Lemma manifest_safe_create d P :
  manifest_safe d P ->
  let '(r, d') := create_run TEMP_NAME d in
  exists i, r = Ok i /\ manifest_safe d' P /\ names d' !! TEMP_NAME = Some i /\ contents d' i = [].
Proof.
  intros Hsafe. destruct (create_run TEMP_NAME d) as [r d'] eqn:E.
  pose proof (disk_ok_create TEMP_NAME d (ms_ok _ _ Hsafe)) as Hok. rewrite E in Hok. cbn [snd] in Hok.
  unfold create_run in E. destruct (names d !! TEMP_NAME) as [i|] eqn:Et; injection E as <- <-.
  - exists i. split_and!; [done|by apply manifest_safe_data|done|].
    by unfold cut_data; rewrite contents_set_data, decide_True.
  - exists (fresh_inode d). cbn [names set_names past data clean] in *.
    rewrite lookup_insert_eq. split; [done|]. split; [|by unfold contents; cbn; rewrite lookup_insert_eq].
    destruct Hsafe as [Hd Hi Hs]. split; [done| |].
    + intros m Hm. change (m ∈ candidates (set_names d (<[TEMP_NAME:=fresh_inode d]> (names d)))) in Hm.
      assert (exists m0, m0 ∈ candidates d /\ m !! FILE_NAME = m0 !! FILE_NAME) as (m0 & Hm0 & Heq).
      { apply candidates_set_names in Hm as [Hm| ->]; [by eauto|]. exists (names d).
        split; [apply candidates_names|]. by rewrite lookup_insert_ne. }
      destruct (Hi m0 Hm0) as (s & HP & Hin). exists s. split; [done|].
      destruct s as [s|]; cbn in *; [|congruence]. destruct Hin as (j & Hj & Hc & Hdec).
      destruct (dok_fresh d Hd _ _ _ Hm0 Hj) as [Hlt _]. exists j. rewrite Heq. split; [done|].
      unfold contents. cbn. rewrite lookup_insert_ne by lia. split; [|done].
      assert (j <> fresh_inode d) by lia. set_solver.
    + intros m i Hm Hf. change (m ∈ candidates (set_names d (<[TEMP_NAME:=fresh_inode d]> (names d)))) in Hm.
      assert (i < fresh_inode d)%nat.
      { apply candidates_set_names in Hm as [Hm| ->]; [by eapply (dok_fresh d Hd)|].
        rewrite lookup_insert_ne in Hf by done. eapply (dok_fresh d Hd); [apply candidates_names|done]. }
      cbn [names]. rewrite lookup_insert_eq. intros [= E]. lia.
Qed.

Lemma manifest_safe_sync d P i :
  manifest_safe d P -> manifest_safe (snd (sync_run i d)) P.
Proof.
  intros [Ho Hi Hs]. split; [|..|done].
  - apply disk_ok_clean; [done|]. intros m Hm. unfold candidates. apply elem_of_app. by left.
  - intros m Hm. destruct (Hi m Hm) as (s & HP & Hin). exists s. split; [done|].
    destruct s as [s|]; [|done]. destruct Hin as (j & Hj & Hc & Hdec). exists j. split; [done|]. split; [cbn; by apply elem_of_union_r|done].
Qed.

(** The rename publishes the complete new manifest and nothing else. *)
Lemma manifest_safe_rename path d P i s :
  manifest_safe d P -> names d !! TEMP_NAME = Some i -> i ∈ clean d -> decode_snapshot (contents d i) = Some s ->
  let d' := snd (rename_run path TEMP_NAME FILE_NAME d) in
  fst (rename_run path TEMP_NAME FILE_NAME d) = Ok tt /\
  manifest_safe d' (fun s' => P s' \/ s' = Some s) /\ manifest_in d' (names d') (Some s).
Proof.
  intros Hsafe Ht Hc Hdec. pose proof (disk_ok_rename path TEMP_NAME FILE_NAME d (ms_ok _ _ Hsafe)) as Hok.
  unfold rename_run in *. rewrite Ht in *. cbn [snd fst set_names names] in *.
  assert (manifest_in (set_names d (<[FILE_NAME:=i]> (delete TEMP_NAME (names d))))
            (<[FILE_NAME:=i]> (delete TEMP_NAME (names d))) (Some s)) as Hin.
  { exists i. rewrite lookup_insert_eq. done. }
  split_and!; [done| |done]. destruct Hsafe as [Ho Hi Hs]. split; [done| |].
  - intros m [Hm| ->]%candidates_set_names; [|by eauto].
    destruct (Hi m Hm) as (s' & HP & Hin'). exists s'. auto.
  - intros m j Hm Hj. cbn [set_names names]. rewrite lookup_insert_ne, lookup_delete_eq by done. done.
Qed.

Lemma manifest_safe_sync_dir d P s :
  manifest_safe d P -> manifest_in d (names d) (Some s) ->
  manifest_safe (mkDisk (names d) [] (data d) (clean d) (floor d) (fresh_inode d)) (eq (Some s)).
Proof.
  intros [Ho Hi Hs] Hin. split.
  - apply disk_ok_clean; [done|]. by intros m ?%elem_of_nil.
  - intros m ->%list_elem_of_singleton. by eauto.
  - intros m i ->%list_elem_of_singleton Hf. apply (Hs (names d)); [apply candidates_names|done].
Qed.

> Activity: Copy whichever lines in the listing above contain the word "Hsafe".

> Written answer:
  intros Hsafe. destruct (create_run TEMP_NAME d) as [r d'] eqn:E.
  pose proof (disk_ok_create TEMP_NAME d (ms_ok _ _ Hsafe)) as Hok. rewrite E in Hok. cbn [snd] in Hok.
    destruct Hsafe as [Hd Hi Hs]. split; [done| |].
  intros Hsafe Ht Hc Hdec. pose proof (disk_ok_rename path TEMP_NAME FILE_NAME d (ms_ok _ _ Hsafe)) as Hok.
  split_and!; [done| |done]. destruct Hsafe as [Ho Hi Hs]. split; [done| |].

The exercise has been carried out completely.